A verbatim reproduction of the lines below, from the line containing "wire.rs and the" through the line containing "lists of the", both ends included, is the whole required output.

**** Extracted data

(* ===== verification/Prelude.v ===== *)
(** * Omairc: a verification library of the Rust client's core

    Omairc is an IRC client. The Rust program under src/client/src keeps everything that
    decides behaviour in two trees: irc/ (the wire format, what a line means, and the
    conversations the lines build) and session/ (the state machine of one network's
    connection). What it must not lose it keeps in the files of storage/. This library models
    the two trees and the settings files as executable definitions and proves what they
    promise. The window, most of the controller, sockets and the terminal client in Go are outside it;
    see "Not modelled".

    ** The program and how its parts meet

    Bytes from a socket go into the framer, which delivers the lines between CRLFs. Each line
    is parsed into a message. The session of the network routes the message: it answers the
    server where the protocol asks for it (capabilities, SASL, PING, batches, read markers)
    and reports the message to its owner. The owner translates a message, or a finished batch,
    into events, and the reducer folds each event into the conversations, their transcripts,
    members and badges. Outbound text goes through the command builders, which keep every line
    within the limits of the wire, and through the secret policy before it is shown. Settings
    and the STS policies that forbid a plain connection are saved in INI files, which are
    loaded at the start of each operation on them and written whole.

    ** Files

    Shared: Prelude (this file: notation, tactics, the record update of [Eta], lemmas on lists
    and options), Text (characters, UTF-8, string methods), Utf (lossy decoding and UTF-16),
    OrdMap ([BTreeMap] and [BTreeSet] with their key order, sorting), Platform (what comes from Unicode tables and the chrono crate, as a
    class, with a small instance for the examples).

    The wire (irc/): Message (message.rs), Parser (parser.rs), Framer (framer.rs), CaseMapping
    (casemapping.rs), ServerFeatures (serverfeatures.rs), Capability (capability.rs,
    capabilitynegotiation.rs), CommandBuilder (commandbuilder.rs), JoinTarget (jointarget.rs,
    channelmode.rs, listmask.rs), Ctcp (ctcp.rs, servicenick.rs), Metadata and Presence (the
    two halves of presence.rs), Typing (irc/typing.rs, session/typing.rs), ServerTime
    (readmarker.rs, the times of translator/context.rs), Secrets (secretpolicy.rs), StatusEntry
    (statusentry/: the Status console's entry of a line and which lines it keeps).

    Around the conversations (irc/, controller/): Command (command/, pref.rs, colorpalette.rs:
    what a line typed into the composer asks for) with CommandProperties, Autoaway (autoaway.rs)
    with AutoawayProperties, Inbox (inbox.rs) and Console (controller/console.rs).

    The session (session/): SessionTypes (events.rs, config.rs, transport.rs), Connection
    (connection.rs), Sts (sts.rs), Scram (saslscram.rs and attrs.rs), SessionCore (session.rs,
    send.rs, timers.rs, labels.rs, watchdog.rs), SessionOutbound (outbound.rs, autojoin.rs,
    wire.rs and the writers of the small modules), SessionMarkers (readmarker.rs),
    SessionHistory (batch.rs, history.rs), SessionNegotiation (stsflow.rs, registration.rs,
    caps.rs), SessionDispatch (dispatch.rs, malformed.rs, sink.rs). One record, [Core], holds
    what the Rust state machine mutates; an entry point maps it to the next one and appends to
    its queues of events and effects. Session composes the entry points: an [Input] is one of
    them, [session_step] what it does at a [Moment] (the clock, the transport's state, random
    bytes), and [reachable] the runs from a new session. SessionInvariants, SessionProperties,
    SessionReconnect and SessionMessages hold the theorems.

    The conversations (irc/): Events (event.rs), Translator (translator/), Conversation
    (conversation.rs), MembershipNoise (membershipnoise.rs), and the reducer in five files:
    ReducerState (world.rs, reducer/state.rs, log.rs, facts.rs), ReducerTranscript
    (transcript.rs), ReducerSplice (splice.rs), Reducer (reducer.rs, handlers.rs,
    conversations.rs, readmarker.rs and the held batches of splice.rs) and ReducerViews
    (viewnotify.rs, notify.rs, sidebar.rs and the reads). An [EventReducer] is the ordered
    table of conversations beside the [Facts] of the networks; a function that borrows one
    conversation and the facts maps the pair of them.

    The files (storage/): SettingsIni (settings_ini.rs: the line scanner, the escapes, the two
    parsers), Settings (settings.rs and settings_snapshot.rs: the table of paths, the writer,
    the reads and writes, the probe and the save), StsStore (stspolicies.rs). What a path names
    is a [Node], and whether an atomic write lands is an argument of the operation that makes
    it. Backing (mod.rs) edits the file as a whole; Lists (lists.rs, opendirect.rs) keeps the
    lists of the networks in it, each store over one shared file; ClosedChannels puts the closed
    list under the reducer. StoragePath (irc/storagepath.rs) names files, and ConversationLog
    (conversationlog.rs) keeps the transcripts in them: a folder is a table of files, and an
    [Outcome] says how the file system answers. SettingsValues reads keys and values back, SettingsLines a file of rows, SettingsFile
    the rows a store writes; SettingsAccess has the reads of a store after its writes;
    SettingsProperties, StsStoreProperties, BackingProperties, ListsProperties, ListsRestart,
    StoragePathProperties and ConversationLogProperties hold the theorems.

    ** What the theorems show

    - Wire: parse and serialize are inverse on what the program accepts; a parsed message is
      well formed; a stream delivers the same lines however it is cut into reads, and what is
      held back is bounded; name folding is canonical; rank changes of a MODE name the right
      arguments; split bodies fit their budget and lose nothing; a JOIN target is sendable.
    - Negotiation: the capability ledger never holds a token in two states and every step moves
      a token along its life; a SCRAM exchange that reports success has verified the server.
    - Session, for every reachable state (SessionInvariants gives the induction over its
      primitive moves, SessionProperties the results): with SCRAM the session registers only
      behind a verified server; TLS, once required, is required on every later connect; a
      timer slot and the clock agree; a label finishes once; open and ignored batches stay
      within their ceilings; after stop nothing is pending; a lost connection is retried and a
      reconnecting session asks its transport to connect; a message goes out whole or not at
      all.
    - Secrets: a masked line is a function of the line without its secret; near misses of a
      rule verb are masked; the letter distance is the least number of edits.
    - Status: an entry, sent or received, is a function of the line without its secret; every
      line has an entry; a private line no conversation takes is kept.
    - Console: the lines of a network are the last of a journal that forgets nothing, and the
      alerts counted are those not seen.
    - Inbox: at most fifty rows, an invite or a nick online once.
    - Composer: a slash line is read as the verb its word names, anything can be said, a whole
      duration is exact.
    - Presence: the sparse table of nick facts refines the total function from nicks to facts.
    - Translator: chat shown in a channel for a line sent to us was confirmed to come from a
      member; a query replay stays in its conversation.
    - Membership noise: the caption parser's fuel, the length of the caption, always suffices.
    - Reducer, for every state a controller can bring a new reducer to (ReducerRows and
      ReducerSteps carry one conversation through every change of its rows, ReducerInvariants
      the table through every operation, ReducerProperties has the results): a transcript is
      bounded, its sequences and ids are distinct and the ids known; a channel-context claim
      names a channel that exists; a redelivered line changes nothing; read markers move
      forward and recount exactly; PART, KICK, QUIT and NICK leave the right members, ranks,
      typing and presence behind.

    - Settings: what a store saves it loads, for every path that a file can hold; a file that
      is malformed, unreadable or not writable is never written over, and a save that fails
      changes nothing.
    - STS policies: a stored policy protects its host until it lapses, whatever becomes of any
      write; while the writes land the file answers as the cache of the session; the file is
      replaced whole or not at all.

    - Lists: under a case mapping a list is a set of names, each once; it is there after a
      restart, and no list disturbs another in the file they share; a channel that was closed
      stays closed over a restart of the reducer.
    - Transcripts: a segment of a path is a safe file name, and two conversations share one only
      when their digests do; the tail is the last lines of the file, whatever the chunks; a file
      is the list of its lines; moving it to its new name loses nothing.

    The conversation between components goes through classes: [Platform], [Crypto] (the hash
    functions of a crate), [SecretPolicy] (what the session is given by Secrets), [OrdKey] with
    [OrdKeyLaws], and [Stores] (the transcript log and the closed list, which the reducer uses
    through two traits), [ListBacking] (where a list is saved) and [LogJson] (the JSON of a
    record, a crate's). Theorems hold for every instance; the witnesses run small ones.

    ** Numbers and fuel

    Characters and bytes are [N]; a machine integer wraps or saturates where its value can
    come from outside (ports, durations, the 32-bit badges of a conversation), while counters
    that count what the program itself has done (sequences, generations) are unbounded. Loops
    that are not structural take fuel: [feed_loop] and the body splitter the length of their
    input, [parse_loop] of a caption its length, [delay_loop] the number of doublings,
    [scan_line] and [read_value] of a settings file what is left of it, [chunk_loop] and
    [pending_loop] of a transcript what is left to read; for each a theorem
    shows that the fuel given is enough.

    ** Not modelled

    - The [RefCell] handle around the session, its re-entrancy guards, and the order in which
      its owner drains the queues: the queues are fields of the state.
    - Sockets, TLS, name resolution and the system clock (net/, session/clock.rs): effects and
      inputs here. Hashes and Base64, Unicode tables and date printing come from crates.
    - Of storage/: profiles, preferences and scroll positions, the import of the registry, the
      folders of the platform, permissions, links, and the steps of an atomic write, which is
      one step that lands or does not.
    - The rest of the controller (controller/), which wires sessions, reducer and storage
      together over shared mutable handles, and live/, demo/, model/, ui/ and desktop/: windows, pixels,
      notifications. The Go client (tui/) is another program.
    - Of irc/: the completion of slash commands, avatars, file links and text formatting. They
      are conveniences above the core; channelname.rs is compiled for tests only. *)

From Corelib Require Export ssreflect.
From Stdlib Require Export ZifyN ZifyBool.
From stdpp Require Export base list option numbers gmap strings.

********

**Solution for this problem:**
    wire.rs and the writers of the small modules), SessionMarkers (readmarker.rs),
    SessionHistory (batch.rs, history.rs), SessionNegotiation (stsflow.rs, registration.rs,
    caps.rs), SessionDispatch (dispatch.rs, malformed.rs, sink.rs). One record, [Core], holds
    what the Rust state machine mutates; an entry point maps it to the next one and appends to
    its queues of events and effects. Session composes the entry points: an [Input] is one of
    them, [session_step] what it does at a [Moment] (the clock, the transport's state, random
    bytes), and [reachable] the runs from a new session. SessionInvariants, SessionProperties,
    SessionReconnect and SessionMessages hold the theorems.

    The conversations (irc/): Events (event.rs), Translator (translator/), Conversation
    (conversation.rs), MembershipNoise (membershipnoise.rs), and the reducer in five files:
    ReducerState (world.rs, reducer/state.rs, log.rs, facts.rs), ReducerTranscript
    (transcript.rs), ReducerSplice (splice.rs), Reducer (reducer.rs, handlers.rs,
    conversations.rs, readmarker.rs and the held batches of splice.rs) and ReducerViews
    (viewnotify.rs, notify.rs, sidebar.rs and the reads). An [EventReducer] is the ordered
    table of conversations beside the [Facts] of the networks; a function that borrows one
    conversation and the facts maps the pair of them.

    The files (storage/): SettingsIni (settings_ini.rs: the line scanner, the escapes, the two
    parsers), Settings (settings.rs and settings_snapshot.rs: the table of paths, the writer,
    the reads and writes, the probe and the save), StsStore (stspolicies.rs). What a path names
    is a [Node], and whether an atomic write lands is an argument of the operation that makes
    it. Backing (mod.rs) edits the file as a whole; Lists (lists.rs, opendirect.rs) keeps the
    lists of the networks in it, each store over one shared file; ClosedChannels puts the closed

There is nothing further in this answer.